Die Klägerin ließ bei zwei Mustern der angegriffenen Ausführungsform die Zahnstangen durch ein unabhängiges Messinstitut vermessen. Wegen der Ergebnisse der Messungen, die zwischen den Parteien streitig sind, wird auf die zur Akte gereichte Anlage K12 mit den entsprechenden Tabellen Bezug genommen. Auf der Grundlage der Messungen ließ die Klägerin die Zahnstangenprofile der beiden Muster zeichnerisch darstellen.
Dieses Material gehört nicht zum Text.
Lemma selected_or_left_out input candidates l r s d c :
  parts binding input candidates l r s d ->
  let b := the_budget binding input in
  tokens_of (in_bucket BucketRecent l) = tokens_of r ->
  tokens_of (in_bucket BucketSimilar l) = tokens_of s ->
  tokens_of (in_bucket BucketRandom l) = tokens_of d ->
  c ∈ the_leaves binding input candidates ->
  id_of c ∈ map selected_id l \/
  forall bucket share, (bucket, share) ∈ [(BucketRecent, recent (retrieval b));
                                          (BucketSimilar, similar (retrieval b));
                                          (BucketRandom, random (retrieval b))] ->
    share - tokens_of (in_bucket bucket l) < candidate_tokens c.
Proof.
  intros Hparts b Hr Hs Hd Hc. destruct (pt_left _ _ _ _ _ _ _ Hparts c Hc) as [?|(H1 & H2 & H3)]; [by left|].
  right. intros bucket share. rewrite !elem_of_cons.
  intros [[= -> ->]|[[= -> ->]|[[= -> ->]|?%not_elem_of_nil]]]; [by rewrite Hr|by rewrite Hs|by rewrite Hd|done].
Qed.
(** The summary that was picked is the one in the summary bucket. *)
Lemma summary_is_selected input candidates l r s d c :
  Forall candidate_typed candidates -> NoDup (map id_of candidates) ->
  parts binding input candidates l r s d ->
  the_summary binding input candidates = Some c <-> c ∈ candidates /\ selected_of c BucketConsolidated ∈ l.
Proof.
  intros Ht Hids Hparts. split.
  - intros Hc. split.
    + apply pick_consolidated_Some in Hc as (Hc & _). by apply eligible_typed in Hc as (Hc & _).
    + rewrite (pt_perm _ _ _ _ _ _ _ Hparts). unfold initial_choice. rewrite Hc. left.
  - intros [Hc Hin]. destruct (selected_origin _ _ _ _ _ _ _ Hparts Hin)
      as [(c' & Hc' & Heq)|(c' & bk & _ & Hb & Heq)]; [|by apply (f_equal selected_bucket) in Heq].
    rewrite Hc'. f_equal. apply pick_consolidated_Some in Hc' as (Hc' & _).
    apply eligible_typed in Hc' as (Hc' & _); [|done].
    apply (f_equal selected_id) in Heq. by apply (NoDup_map_inj id_of candidates).
Qed.
Lemma decode_presets_ok raws : forall ids acc ids' presets,
  foldM_result decode_preset_v1 (ids, acc) raws = Ok (ids', presets) ->
  Forall preset_ok acc -> NoDup (map preset_id acc) -> (forall x, x ∈ ids <-> x ∈ map preset_id acc) ->
  Forall preset_ok presets /\ NoDup (map preset_id presets) /\ length presets = (length acc + length raws)%nat.
Proof.
  induction raws as [|raw raws IH]; intros ids acc ids' presets Hf Hok Hnd Hids; cbn [foldM_result] in Hf.
  { injection Hf as _ <-. cbn. split_and!; (done || lia). }
  apply bind_Ok in Hf as ([ids1 acc1] & Hstep & Hf). unfold decode_preset_v1 in Hstep.
  apply bind_Ok in Hstep as (wire & Hread & Hstep). apply bind_Ok in Hstep as (ids2 & Hi & Hstep).
  apply bind_Ok in Hstep as (p & Hp & Hstep). injection Hstep as -> <-.
  unfold read_preset in Hread. apply bind_Ok in Hread as (w & Hw%ok_or_Ok%parse_preset_typed & Hread).
  apply bind_Ok in Hread as ([] & _ & Hread). injection Hread as ->.
  apply into_domain_ok in Hp as [Hpok Hpid]; [|done]. unfold insert_preset_id in Hi.
  case_bool_decide as Hin; [done|]. injection Hi as <-. rewrite <- Hpid in Hin.
  apply IH in Hf as (Hall & Hdist & Hcount).
  - rewrite length_app in Hcount. cbn in *. split_and!; try done. lia.
  - apply Forall_app. split; [done|by constructor].
  - rewrite map_app. apply list.NoDup_app. split; [done|]. split; [|apply NoDup_singleton].
    intros x Hx. cbn [map]. rewrite list_elem_of_singleton. intros ->. by apply Hin, Hids.
  - intros x. rewrite <- Hpid, map_app, elem_of_union, elem_of_singleton, elem_of_app, Hids. cbn [map].
    rewrite list_elem_of_singleton. tauto.
Qed.
End loading.
(* ===== verification/PersonaStorage.v ===== *)
(** * Personas: the stored catalog

    Models [crates/lorepia-persona/src/storage.rs]: the version-1 document of a catalog,
    the sequence visitor that bounds how many entries and how many prompt bytes a
    document can make the reader hold, and the restoration of the catalog with every
    check of the domain repeated.  [serde_json] is a parameter ([PersonaJson]): the
    bytes it writes, and what it parses an envelope, a catalog and one entry to.  What
    is used of it is that it parses what it wrote, that a [u64] field refuses other
    integers, and that a size hint is no more than the size ([PersonaJsonLaws]).

    A stored catalog loads again unchanged, and whatever document is loaded, the
    catalog is well formed. *)

From stdpp Require Import gmap pretty.
From S2P Require Import Prelude Sorting Bytes Utf8 Persona.

Definition PERSONA_STATE_FORMAT : str := lit "lorepia.persona-state".
Definition PERSONA_STATE_SCHEMA_VERSION : Z := 1.

(** ** The document *)

Record PersonaWire : Type := mkPersonaWire {
  wire_id : str;
  wire_revision : Z;
  wire_label : str;
  wire_prompt_text : str;
}.

Inductive StoredPolicyWire : Type := WireSpecific (persona_id : str) | WireNoPersona.

Record CharacterPolicyWire : Type := mkPolicyWire {
  wire_character_card_id : str;
  wire_policy : StoredPolicyWire;
}.

(** With [P] and [Q] the entries: their raw text before they are read. *)
Record CatalogWire (P Q : Type) : Type := mkCatalogWire {
  wire_generation : Z;
  wire_personas : list P;
  wire_global_default : option str;
  wire_character_policies : list Q;
}.
Arguments mkCatalogWire {_ _} _ _ _ _.
Arguments wire_generation {_ _} _.
Arguments wire_personas {_ _} _.
Arguments wire_global_default {_ _} _.
Arguments wire_character_policies {_ _} _.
Die Darstellungen sind ebenfalls aus der Anlage K12 ersichtlich und nachfolgend abgebildet.
1. Messung
2. Messung
Unstreitig weist die angegriffene Ausführungsform ein kreisrundes, exzentrisch gelagertes Ritzel mit einer regulären Evolventen-Normal-Verzahnung mit einem Modul von 1,375 mm, 15 Zähnen und einem Flankenwinkel von 20° auf. Die Wälzkurve der Zahnstange verläuft S-förmig.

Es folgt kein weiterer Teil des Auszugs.